Action item:
When you reach the line containing "else Some (h, update, ranks, zsl))" in the entries below, start writing out each line exactly, and stop after the line containing "update_ok (hd :: pre) 0 lvl".

Raw data:
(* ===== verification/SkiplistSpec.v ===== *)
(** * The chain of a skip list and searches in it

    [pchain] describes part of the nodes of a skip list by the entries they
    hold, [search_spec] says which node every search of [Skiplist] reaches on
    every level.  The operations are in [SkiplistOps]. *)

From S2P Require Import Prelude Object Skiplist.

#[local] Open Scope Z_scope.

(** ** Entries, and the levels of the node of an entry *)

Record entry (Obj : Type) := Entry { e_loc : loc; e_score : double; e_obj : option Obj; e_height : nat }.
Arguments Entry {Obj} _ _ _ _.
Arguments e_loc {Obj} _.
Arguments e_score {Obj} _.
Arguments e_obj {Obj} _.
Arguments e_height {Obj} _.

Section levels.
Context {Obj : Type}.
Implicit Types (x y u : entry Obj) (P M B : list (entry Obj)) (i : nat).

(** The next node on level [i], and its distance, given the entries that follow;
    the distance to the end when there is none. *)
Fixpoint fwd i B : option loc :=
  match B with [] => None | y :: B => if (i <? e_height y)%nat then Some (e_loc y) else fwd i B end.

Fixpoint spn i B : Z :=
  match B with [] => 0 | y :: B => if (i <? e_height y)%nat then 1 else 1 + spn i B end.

* * *

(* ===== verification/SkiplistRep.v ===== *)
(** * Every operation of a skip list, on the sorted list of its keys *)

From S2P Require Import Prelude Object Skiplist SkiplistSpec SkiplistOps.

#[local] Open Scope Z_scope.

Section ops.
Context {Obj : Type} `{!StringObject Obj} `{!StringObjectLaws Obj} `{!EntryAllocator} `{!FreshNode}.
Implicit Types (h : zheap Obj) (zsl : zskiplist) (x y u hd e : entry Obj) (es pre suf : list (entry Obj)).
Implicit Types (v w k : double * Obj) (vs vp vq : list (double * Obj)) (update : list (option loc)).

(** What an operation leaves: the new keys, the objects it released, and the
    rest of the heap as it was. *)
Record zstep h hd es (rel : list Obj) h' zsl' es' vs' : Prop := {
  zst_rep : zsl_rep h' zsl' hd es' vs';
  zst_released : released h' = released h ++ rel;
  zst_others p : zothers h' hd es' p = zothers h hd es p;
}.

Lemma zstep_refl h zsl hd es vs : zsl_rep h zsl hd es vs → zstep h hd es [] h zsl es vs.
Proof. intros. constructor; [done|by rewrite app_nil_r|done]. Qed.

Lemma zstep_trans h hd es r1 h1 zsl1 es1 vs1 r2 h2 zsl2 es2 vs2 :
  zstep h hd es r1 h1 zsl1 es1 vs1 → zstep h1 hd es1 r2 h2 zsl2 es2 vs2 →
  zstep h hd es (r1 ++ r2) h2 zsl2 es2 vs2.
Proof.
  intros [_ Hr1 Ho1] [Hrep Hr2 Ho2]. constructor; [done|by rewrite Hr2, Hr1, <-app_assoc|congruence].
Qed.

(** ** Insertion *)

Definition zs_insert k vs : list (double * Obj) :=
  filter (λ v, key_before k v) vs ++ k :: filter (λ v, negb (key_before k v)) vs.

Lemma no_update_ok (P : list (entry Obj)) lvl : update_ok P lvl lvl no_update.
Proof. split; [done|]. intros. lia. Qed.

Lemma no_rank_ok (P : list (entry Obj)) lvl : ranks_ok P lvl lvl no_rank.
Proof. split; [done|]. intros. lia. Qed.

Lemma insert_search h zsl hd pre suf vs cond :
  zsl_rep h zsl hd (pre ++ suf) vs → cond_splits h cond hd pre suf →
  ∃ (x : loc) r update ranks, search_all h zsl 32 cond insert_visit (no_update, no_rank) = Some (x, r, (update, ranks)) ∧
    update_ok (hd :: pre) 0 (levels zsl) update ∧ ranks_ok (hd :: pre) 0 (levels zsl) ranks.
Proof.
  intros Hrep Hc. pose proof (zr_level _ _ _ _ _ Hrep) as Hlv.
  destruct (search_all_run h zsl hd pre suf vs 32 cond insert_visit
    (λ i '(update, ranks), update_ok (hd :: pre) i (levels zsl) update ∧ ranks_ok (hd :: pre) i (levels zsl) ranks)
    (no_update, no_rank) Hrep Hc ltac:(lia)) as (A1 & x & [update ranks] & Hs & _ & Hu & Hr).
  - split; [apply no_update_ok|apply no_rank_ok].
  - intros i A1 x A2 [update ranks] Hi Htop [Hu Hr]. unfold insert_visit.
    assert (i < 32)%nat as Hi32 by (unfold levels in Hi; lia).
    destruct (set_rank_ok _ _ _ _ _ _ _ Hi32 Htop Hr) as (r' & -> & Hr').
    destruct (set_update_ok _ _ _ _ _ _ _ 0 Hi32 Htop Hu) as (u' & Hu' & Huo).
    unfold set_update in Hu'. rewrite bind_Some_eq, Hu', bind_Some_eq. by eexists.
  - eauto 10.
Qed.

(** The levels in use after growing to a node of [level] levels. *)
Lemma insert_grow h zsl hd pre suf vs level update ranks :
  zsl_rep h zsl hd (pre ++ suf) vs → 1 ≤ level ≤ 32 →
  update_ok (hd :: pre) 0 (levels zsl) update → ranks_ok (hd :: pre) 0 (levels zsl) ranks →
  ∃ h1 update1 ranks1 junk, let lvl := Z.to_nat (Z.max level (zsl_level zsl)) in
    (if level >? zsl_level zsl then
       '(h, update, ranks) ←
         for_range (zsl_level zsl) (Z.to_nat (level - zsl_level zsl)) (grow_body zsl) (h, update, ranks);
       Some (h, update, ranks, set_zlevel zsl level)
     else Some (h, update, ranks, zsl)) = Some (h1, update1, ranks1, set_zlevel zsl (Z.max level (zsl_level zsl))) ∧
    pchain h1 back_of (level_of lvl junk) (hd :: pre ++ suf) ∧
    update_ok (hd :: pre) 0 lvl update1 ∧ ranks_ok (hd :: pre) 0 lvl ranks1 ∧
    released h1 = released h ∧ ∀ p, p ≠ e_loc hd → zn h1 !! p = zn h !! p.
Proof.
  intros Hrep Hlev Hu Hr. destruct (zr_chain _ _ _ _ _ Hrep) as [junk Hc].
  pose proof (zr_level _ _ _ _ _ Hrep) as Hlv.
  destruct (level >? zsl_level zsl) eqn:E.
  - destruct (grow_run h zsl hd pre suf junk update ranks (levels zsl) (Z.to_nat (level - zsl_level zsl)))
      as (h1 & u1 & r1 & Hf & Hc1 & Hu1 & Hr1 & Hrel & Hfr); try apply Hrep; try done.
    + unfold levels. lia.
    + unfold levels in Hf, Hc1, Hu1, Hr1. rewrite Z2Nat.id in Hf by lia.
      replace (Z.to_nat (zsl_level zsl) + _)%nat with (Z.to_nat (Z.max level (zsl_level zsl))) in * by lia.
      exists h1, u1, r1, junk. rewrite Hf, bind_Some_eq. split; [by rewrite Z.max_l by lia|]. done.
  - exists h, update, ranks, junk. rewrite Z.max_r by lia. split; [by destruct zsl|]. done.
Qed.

Answer box:
     else Some (h, update, ranks, zsl)) = Some (h1, update1, ranks1, set_zlevel zsl (Z.max level (zsl_level zsl))) ∧
    pchain h1 back_of (level_of lvl junk) (hd :: pre ++ suf) ∧
    update_ok (hd :: pre) 0 lvl update1 ∧ ranks_ok (hd :: pre) 0 lvl ranks1 ∧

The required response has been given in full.